Comment to 'Practice Session - 25/06/2012'
  • Segment from original post by Thomer Scheepens:

    What I did back then was rapid exhaling and inhaling, inhaling as passive, exhaling and inhaling in a very light way, almost like sniffing, not forcefully as you do with Kapalbhati or Bhastrika, I don't think even all the air goes out of the body with the exhaling, but yet it raised my kundalini back then within minutes.

     

    Suryananda's reaction:

     

    Surprisingly, I noticed a similar breathing pattern with someone who would attend classes when I used to share the practice in that type of format a couple of years ago. He would so easily collapse and so regularly and predictably, eventually he was advised not to stand up for the rooster. I thought to myself this is ridiculous let me see what else could be going on.

     

    So one day, out of curiosity I mimicked this rather light but particular breathing as compared to serious bellows, and surprisingly it worked! Repeatedly there seemed to be a clear difference, therefore I would use it.

     

    I was practicing with RishiDeva some months later, and during the rooster I was doing that breath pattern; he noticed and impatiently directed me to correct and to breathe more forcefully.
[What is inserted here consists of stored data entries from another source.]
(* ===== verification/WireSession.v ===== *)
(** * WireSession: opening a session (internal/wire/wire.go, Client.Session and the
    handler of /v1/session)

    A session starts as an HTTP request that asks for an upgrade; the same
    connection then carries frames.  Both sides read the HTTP head through a
    buffered reader that may hold bytes of the first frames already, and go on
    reading from that reader.  A connection is the string of bytes it delivers. *)

From S2P Require Import Prelude GoLib Api Wire.
Import Strings Strconv.
Local Open Scope Z_scope.
Local Open Scope go_scope.

Definition crlf : string := String carriage (String newline "").

(** The head of the request of [Client.Session] and of the server's answer. *)
Definition session_request : string :=
  "POST /v1/session HTTP/1.1" +:+ crlf +:+ "Host: niflhel" +:+ crlf +:+ "Connection: Upgrade" +:+ crlf +:+
  "Upgrade: niflhel" +:+ crlf +:+ "Content-Length: 0" +:+ crlf +:+ crlf.
Definition session_accept : string :=
  "HTTP/1.1 101 Switching Protocols" +:+ crlf +:+ "Connection: Upgrade" +:+ crlf +:+ "Upgrade: niflhel" +:+ crlf +:+ crlf.
Definition session_refuse : string := "HTTP/1.1 400 Bad Request" +:+ crlf +:+ crlf +:+ "upgrade required".

(** ** Heads *)

(** The head of a message, up to the empty line, and the bytes after it. *)
Fixpoint split_header (s : string) : option (string * string) :=
  if HasPrefix s (crlf +:+ crlf) then Some ("", drop_str 4 s)
  else match s with
  | EmptyString => None
  | String c s => match split_header s with None => None | Some (h, rest) => Some (String c h, rest) end
  end.

Definition head_lines (h : string) : list string := (fun l => TrimSuffix l (String carriage "")) <$> Split h newline.
Definition first_line (h : string) : string := default "" (head (head_lines h)).
Definition method_of (h : string) : string := fst (fst (Cut (first_line h) " ")).
(** The value of a field; names are compared without case. *)
Definition field (name : string) (h : string) : string :=
  match filter (fun l => HasPrefix (ToLower l) (name +:+ ":") = true) (tail (head_lines h)) with
  | [] => ""
  | l :: _ => TrimSpace (drop_str (S (String.length name)) l)
  end.
Definition status_of (h : string) : result Z :=
  let '(_, rest, found) := Cut (first_line h) " " in
  guard found else Errorf "malformed HTTP response" in
  let code := fst (fst (Cut rest " ")) in
  guard (String.length code =? 3)%nat else Errorf "malformed HTTP status code" in
  Atoi code.

Section Session.
Context {V : Type} (encode : V -> result string) (decode : string -> result V).

(** [Client.Session]: what is sent, and what of the incoming bytes is left for the
    frames. *)
Definition Session (dial write_head : result unit) (incoming : string) (write : nat -> nat * option error) (q : V)
  : string * result string :=
  match dial, write_head with
  | Err e, _ | _, Err e => ("", Err e)
  | Ok _, Ok _ =>
      match split_header incoming with
      | None => (session_request, Err (Errorf "unexpected EOF"))
      | Some (h, rest) =>
          match status_of h with
          | Err e => (session_request, Err e)
          | Ok code =>
              if negb (code =? 101) then (session_request, Err (Errorf "session rejected"))
              else let '(w, r, _) := Send encode write 0 q in
                   (session_request +:+ w, let* _ := r in Ok rest)
          end
      end
  end.

(** The handler of [/v1/session] up to the call of the session: the answer, the
    request, and the bytes left for its frames. *)
Definition accept_session (n : nat) (hijack flush : result unit) (incoming : string) : string * option (V * string) :=
  match split_header incoming with
  | None => ("", None)
  | Some (h, rest) =>
      if negb (session_admitted (method_of h) (field "upgrade" h)) then (session_refuse, None)
      else match hijack with
      | Err _ => ("", None)
      | Ok _ =>
          match flush with
          | Err _ => ("", None)
          | Ok _ =>
              (session_accept,
               match Recv decode n rest with (Ok q, rest', _) => Some (q, rest') | (Err _, _, _) => None end)
          end
      end
  end.

(** ** Theorems *)

Lemma HasPrefix_longer (s t p : string) : (String.length p <= String.length s)%nat -> HasPrefix (s +:+ t) p = HasPrefix s p.
Proof.
  intros Hl. apply eq_true_iff_eq. rewrite !HasPrefix_spec. split; intros [u Hu].
  - exists (drop_str (String.length p) s). rewrite <- (take_drop_str (String.length p) s) at 1. f_equal.
    apply (f_equal (take_str (String.length p))) in Hu. rewrite take_app_str, take_str_app in Hu.
    replace (String.length p - String.length s)%nat with 0%nat in Hu by lia. cbn in Hu. by rewrite app_nil_r_str in Hu.
  - exists (u +:+ t). by rewrite Hu, app_assoc_str.
Qed.
Lemma split_header_length (s h rest : string) : split_header s = Some (h, rest) -> (4 <= String.length s)%nat.
Proof.
  revert h. induction s as [|c s IH]; intros h; cbn [split_header]; [done|]. destruct (HasPrefix _ _) eqn:E.
  - intros _. apply HasPrefix_spec in E as [t E]. rewrite E, length_app_str. change (String.length (crlf +:+ crlf)) with 4%nat. lia.
  - destruct (split_header s) as [[h' r']|]; [|done]. intros [= <- <-]. specialize (IH _ eq_refl). cbn. lia.
Qed.
(** What follows the head does not change it. *)
Lemma split_header_app (s h rest early : string) :
  split_header s = Some (h, rest) -> split_header (s +:+ early) = Some (h, rest +:+ early).
Proof.
  revert h. induction s as [|c s IH]; intros h Hs; [done|]. pose proof (split_header_length _ _ _ Hs) as Hl.
  rewrite app_cons_str. cbn [split_header] in *. rewrite <- app_cons_str, HasPrefix_longer by exact Hl.
  destruct (HasPrefix _ _).
  - injection Hs as <- <-. f_equal. f_equal. by rewrite drop_str_app, (proj2 (Nat.sub_0_le _ _) Hl).
  - destruct (split_header s) as [[h' r']|]; [|done]. injection Hs as <- <-. by rewrite (IH h' eq_refl).
Qed.

(** The head of a whole message. *)
Definition head_of (s : string) : string := match split_header s with Some (h, _) => h | None => "" end.
Lemma accept_head (early : string) :
  split_header (session_accept +:+ early) = Some (head_of session_accept, early) /\ status_of (head_of session_accept) = Ok 101.
Proof. split; [|by vm_compute]. by apply (split_header_app _ _ ""). Qed.
Lemma request_head (later : string) :
  split_header (session_request +:+ later) = Some (head_of session_request, later) /\
  session_admitted (method_of (head_of session_request)) (field "upgrade" (head_of session_request)) = true.
Proof. split; [|by vm_compute]. by apply (split_header_app _ _ ""). Qed.

Hypothesis encode_plain : forall v b, encode v = Ok b -> plain b.
Hypothesis encode_decode : forall v b, encode v = Ok b -> decode b = Ok v.

(** Opening a session loses nothing.  The server gets exactly the request of the
    client, and every byte that follows it; the client gets every byte the server
    sends after its answer, even when it arrives together with the answer.  A
    server that does not switch protocols gets nothing but the head, and the
    client reports an error. *)
Theorem session_opens (n : nat) (write : nat -> nat * option error) (q : V) (b : string) :
  (0 < n)%nat -> (forall t, snd (write t) = None /\ (0 < fst (write t))%nat) -> frame encode q = Some b ->
  let sent := session_request +:+ b +:+ String newline "" in
  (forall early, Session (Ok tt) (Ok tt) (session_accept +:+ early) write q = (sent, Ok early)) /\
  (forall later, accept_session n (Ok tt) (Ok tt) (sent +:+ later) = (session_accept, Some (q, later))) /\
  (forall incoming h rest, split_header incoming = Some (h, rest) -> status_of h <> Ok 101 ->
     exists e, Session (Ok tt) (Ok tt) incoming write q = (session_request, Err e)).
Proof.
  intros Hn Hw Hf sent. split_and!.
  - intros early. unfold Session. destruct (accept_head early) as [-> ->]. cbn [Z.eqb Pos.eqb negb].
    apply frame_inv in Hf as [He Hl]. unfold Send. rewrite He. destruct (MaxFrame <? len b) eqn:E; [bool_prop; lia|].
    destruct (write_loop_calm write (String.length (b +:+ String newline "")) 0 (b +:+ String newline "") Hw) as [t' Ht]; [lia|].
    by rewrite Ht.
  - intros later. unfold accept_session, sent. rewrite !app_assoc_str.
    destruct (request_head (b +:+ (String newline "" +:+ later))) as [-> ->]. cbn [negb].
    change (String newline "" +:+ later) with (String newline later).
    by rewrite (Recv_frame encode decode encode_plain encode_decode n q b later Hn Hf).
  - intros incoming h rest Hh Hs. unfold Session. rewrite Hh. destruct (status_of h) as [code|e]; [|by exists e].
    destruct (code =? 101) eqn:E; [|by eexists]. apply Z.eqb_eq in E as ->. done.
Qed.
End Session.

Lemma session_opens_witness :
  Session Wire.Sample.encode (Ok tt) (Ok tt) (session_accept +:+ "rest") Wire.Sample.write true =
    (session_request +:+ "true" +:+ String newline "", Ok "rest") /\
  accept_session Wire.Sample.decode 16 (Ok tt) (Ok tt) ((session_request +:+ "true" +:+ String newline "") +:+ "more") =
    (session_accept, Some (true, "more")).
Proof.
  destruct (session_opens Wire.Sample.encode Wire.Sample.decode Wire.Sample.encode_plain Wire.Sample.encode_decode
    16 Wire.Sample.write true "true") as (H1 & H2 & _).
  - lia.
  - intros t. split; [reflexivity|simpl; lia].
  - reflexivity.
  - split; [apply H1|apply H2].
Defined.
Of course, I didn’t even think of following up with him about trying some non-sense, the prescribed methodology is to max out, so why would anyone want to hold out?

     

    Reading Thomer’s experience years later I find it interesting. Still, when one is capable of serious bellows this methodology is a waste of time, a beginner's caprice on some variations in how to arouse the life force just withholding bellows or stopping breath can also cause the same.